Suzhou Children’s Hospital
(images via: archdaily)
This wave-shaped proposal for the Suzhou Children’s Hospital in China incorporates a large colorful panel reminiscent of a kite which ‘floats’ over the garden and play areas. Architecture practice HKS envision a peaceful place that will ease the stress of young patients and their families. The hospital will include 600 beds, outpatient clinics, 14 operating rooms and a full-service emergency department as well as research space and staff housing, and will be highly accessible via mass transit. All patient rooms face south for maximum exposure to the sun and can be opened to the breeze off the sea, as the Chinese consider access to nature essential in healing.
Mobile Hospital Made of Semi-Trailers
(images via: hord coplan macht)
Bringing Western medicine to third-world countries in need, particularly in the aftermath of a disaster, could be a lot easier if this mobile hospital concept by Hord Coplan Macht + Spevco catches on. The design is made up of 58 semi-trailers that contain 48 patient beds in addition to operating rooms, imaging, surgical suites, pharmacies, labs and even a gift shop. The whole 55,380-square-foot complex could be disassembled, moved and re-assembled within two weeks.
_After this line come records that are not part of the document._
(* ===== verification/ForwardEval.v ===== *)
(** * Forward Evaluator

    [forwardEvaluation] (spec §4.4; called at xvaenginecg.cpp:251 with the
    deleter [RandomVariable::deleter], [keepValuesForDerivatives = false] and
    the keep flags [keepNodes]).  QuantExt's forwardevaluation.hpp is not under
    src/; the model follows spec §4.4.

    The value store is a [list (option T)], one slot per node: [None] is a
    value never bound or already released by the deleter.  Nodes are visited
    in index order; a node without predecessors is an input whose value is
    already in the store; any other node reads its predecessors' values
    (failing with [UnboundInput] on an empty slot), applies the registry's
    forward function and stores the result.  With a deleter, each predecessor
    whose last consumer ([maxNodeRequiringArg]) is the current node and whose
    keep flag is unset is then released.

    [forward_reference] is the same walk without the deleter.  The main
    theorem [forwardEvaluation_refines] is a simulation: with release on, the
    run fails exactly when the reference fails, with the same error, and
    otherwise every slot holds the reference value or was released, and
    every kept slot holds the reference value. *)

From S2P Require Import Prelude Operand Graph.
From Stdlib Require Import QArith.
Import ComputationGraph.
Local Open Scope nat_scope.

Section ForwardEvaluation.
Context {T : Type} {reg : OperatorRegistry T}.

Inductive eval_error : Type :=
  | UnboundInput (node arg : nat)
  | OpFailure (node opid : nat).

(** Collect the values of the predecessors [ps] of node [node]. *)
Fixpoint gather (node : nat) (vals : list (option T)) (ps : list nat) : res eval_error (list T) :=
  match ps with
  | [] => Ok []
  | p :: ps' =>
      match mjoin (vals !! p) with
      | Some x => let! xs := gather node vals ps' in Ok (x :: xs)
      | None => Err (UnboundInput node p)
      end
  end.

Definition keep_flag (keep : list bool) (p : nat) : bool := default false (keep !! p).

Definition last_required (g : graph) (p : nat) : option nat := mjoin (maxNodeRequiringArg g !! p).

(** Release predecessor [p] after node [node] ran, unless it is kept or
    still needed by a later node. *)
Definition release (g : graph) (keep : list bool) (node : nat)
    (vals : list (option T)) (p : nat) : list (option T) :=
  match last_required g p with
  | Some m => if negb (keep_flag keep p) && (m <=? node) then <[p := None]> vals else vals
  | None => vals
  end.

Definition eval_node (g : graph) (deleter : bool) (keep : list bool) (node : nat)
    (nd : ComputationGraph.node) (vals : list (option T)) : res eval_error (list (option T)) :=
  match predecessors nd with
  | [] => Ok vals
  | ps =>
      let! args := gather node vals ps in
      let! x := of_option (op_forward (op nd) args) (OpFailure node (op nd)) in
      let vals' := <[node := Some x]> vals in
      Ok (if deleter then foldl (release g keep node) vals' ps else vals')
  end.

Fixpoint eval_from (g : graph) (deleter : bool) (keep : list bool) (node : nat)
    (ns : list ComputationGraph.node) (vals : list (option T)) : res eval_error (list (option T)) :=
  match ns with
  | [] => Ok vals
  | nd :: ns' =>
      let! vals' := eval_node g deleter keep node nd vals in
      eval_from g deleter keep (S node) ns' vals'
  end.

Definition forwardEvaluation (g : graph) (vals : list (option T)) (deleter : bool)
    (keepNodes : list bool) : res eval_error (list (option T)) :=
  eval_from g deleter keepNodes 0 (nodes g) vals.

Definition forward_reference (g : graph) (vals : list (option T)) : res eval_error (list (option T)) :=
  eval_from g false [] 0 (nodes g) vals.

(** The simulation invariant after nodes [0 .. i-1] ran: each slot of the
    run with release holds the reference value, or was released, is not
    kept, and its last consumer is before [i]. *)
Definition agree (g : graph) (keep : list bool) (i : nat) (v r : list (option T)) : Prop :=
  length v = length r /\
  forall p, v !! p = r !! p \/
    (v !! p = Some None /\ keep_flag keep p = false /\
     exists m, last_required g p = Some m /\ m < i).

(** After nodes [0 .. i-1] ran, every slot that is not kept and whose last
    consumer is before [i] has been released. *)
Definition released_upto (g : graph) (keep : list bool) (i : nat) (v : list (option T)) : Prop :=
  forall p m, p < length v -> keep_flag keep p = false -> last_required g p = Some m ->
  m < i -> v !! p = Some None.

(** ** Simulation lemmas *)

Lemma agree_refl g keep i (r : list (option T)) : agree g keep i r r.
Proof. split; [done|]. intros p. by left. Qed.

Lemma agree_mono g keep i j (v r : list (option T)) :
  i <= j -> agree g keep i v r -> agree g keep j v r.
Proof.
  intros Hij [Hlen H]. split; [done|]. intros p.
  destruct (H p) as [?|(? & ? & m & ? & ?)]; [by left|right].
  split_and!; [done|done|]. exists m. split; [done|lia].
Qed.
New Santa Lucia University General Hospital
(images via: casasolo.es)
CASA sólo arquitectos have designed the new Santa Lucia University General Hospital in Murcia, Spain, a complex that includes not only a teaching hospital but also spaces for sports, leisure and shopping. A geometric shade covering characterizes the exterior, reaching from the main volume of the hospital over the shops and sports facilities to an external sidewalk. Patient rooms, which are located along the ‘spine’ of the design, look out onto a two-level rooftop garden which is located above diagnostic and outpatient units.
Ubuntu Center by Field Architecture
(images via: fieldarchitecture.com)
The $6 million Ubuntu Center, which feeds 2,000 children per day and provides holistic care to 3,500 patients, has helped uplift the South African community of Zwide Township. California-based Field Architecture made the Ubuntu Center an even more positive addition to the town by using locally-sourced materials and incorporating green features like renewable energy and passive cooling and heating. The thick concrete walls keep the internal temperature stable, and carefully placed vented windows circulate air. The building also includes a rooftop garden irrigated with graywater.
Rehabilitation Center Groot Klimmendaal
(images via: dezeen)
Located in a serene Dutch forest, the Rehabilitation Center Groot Klimmendaal by Architectenbureau Koen van Velson was among six projects shortlisted for the 2011 Mies Van Der Rohe Award, the European Prize for Contemporary Architecture. Inside are clinics, offices, sports facilities, a swimming pool, a restaurant and a theater. With reflective glass windows and neutral anodized aluminum cladding, the building is meant to blend into its natural surroundings. The design stresses natural light and the healing power of connection to the outdoors. “The design ambition was not to create a centre with the appearance of a health building but a building as a part of its surroundings and the community.”
Pictou Landing Health Center
(images via: e-architect.co.uk)
With its flowing contours and warm wood construction, the Pictou Landing Health Center looks more like a farm building than a medical complex. Located in a Mi’kmaq First Nation fishing community in coastal Nova Scotia, the health center design has a structural system made of small-diameter spruce trees that are shaped while green by members of the community. This building technique connects the center to the historic indigenous traditions of house and lodge construction.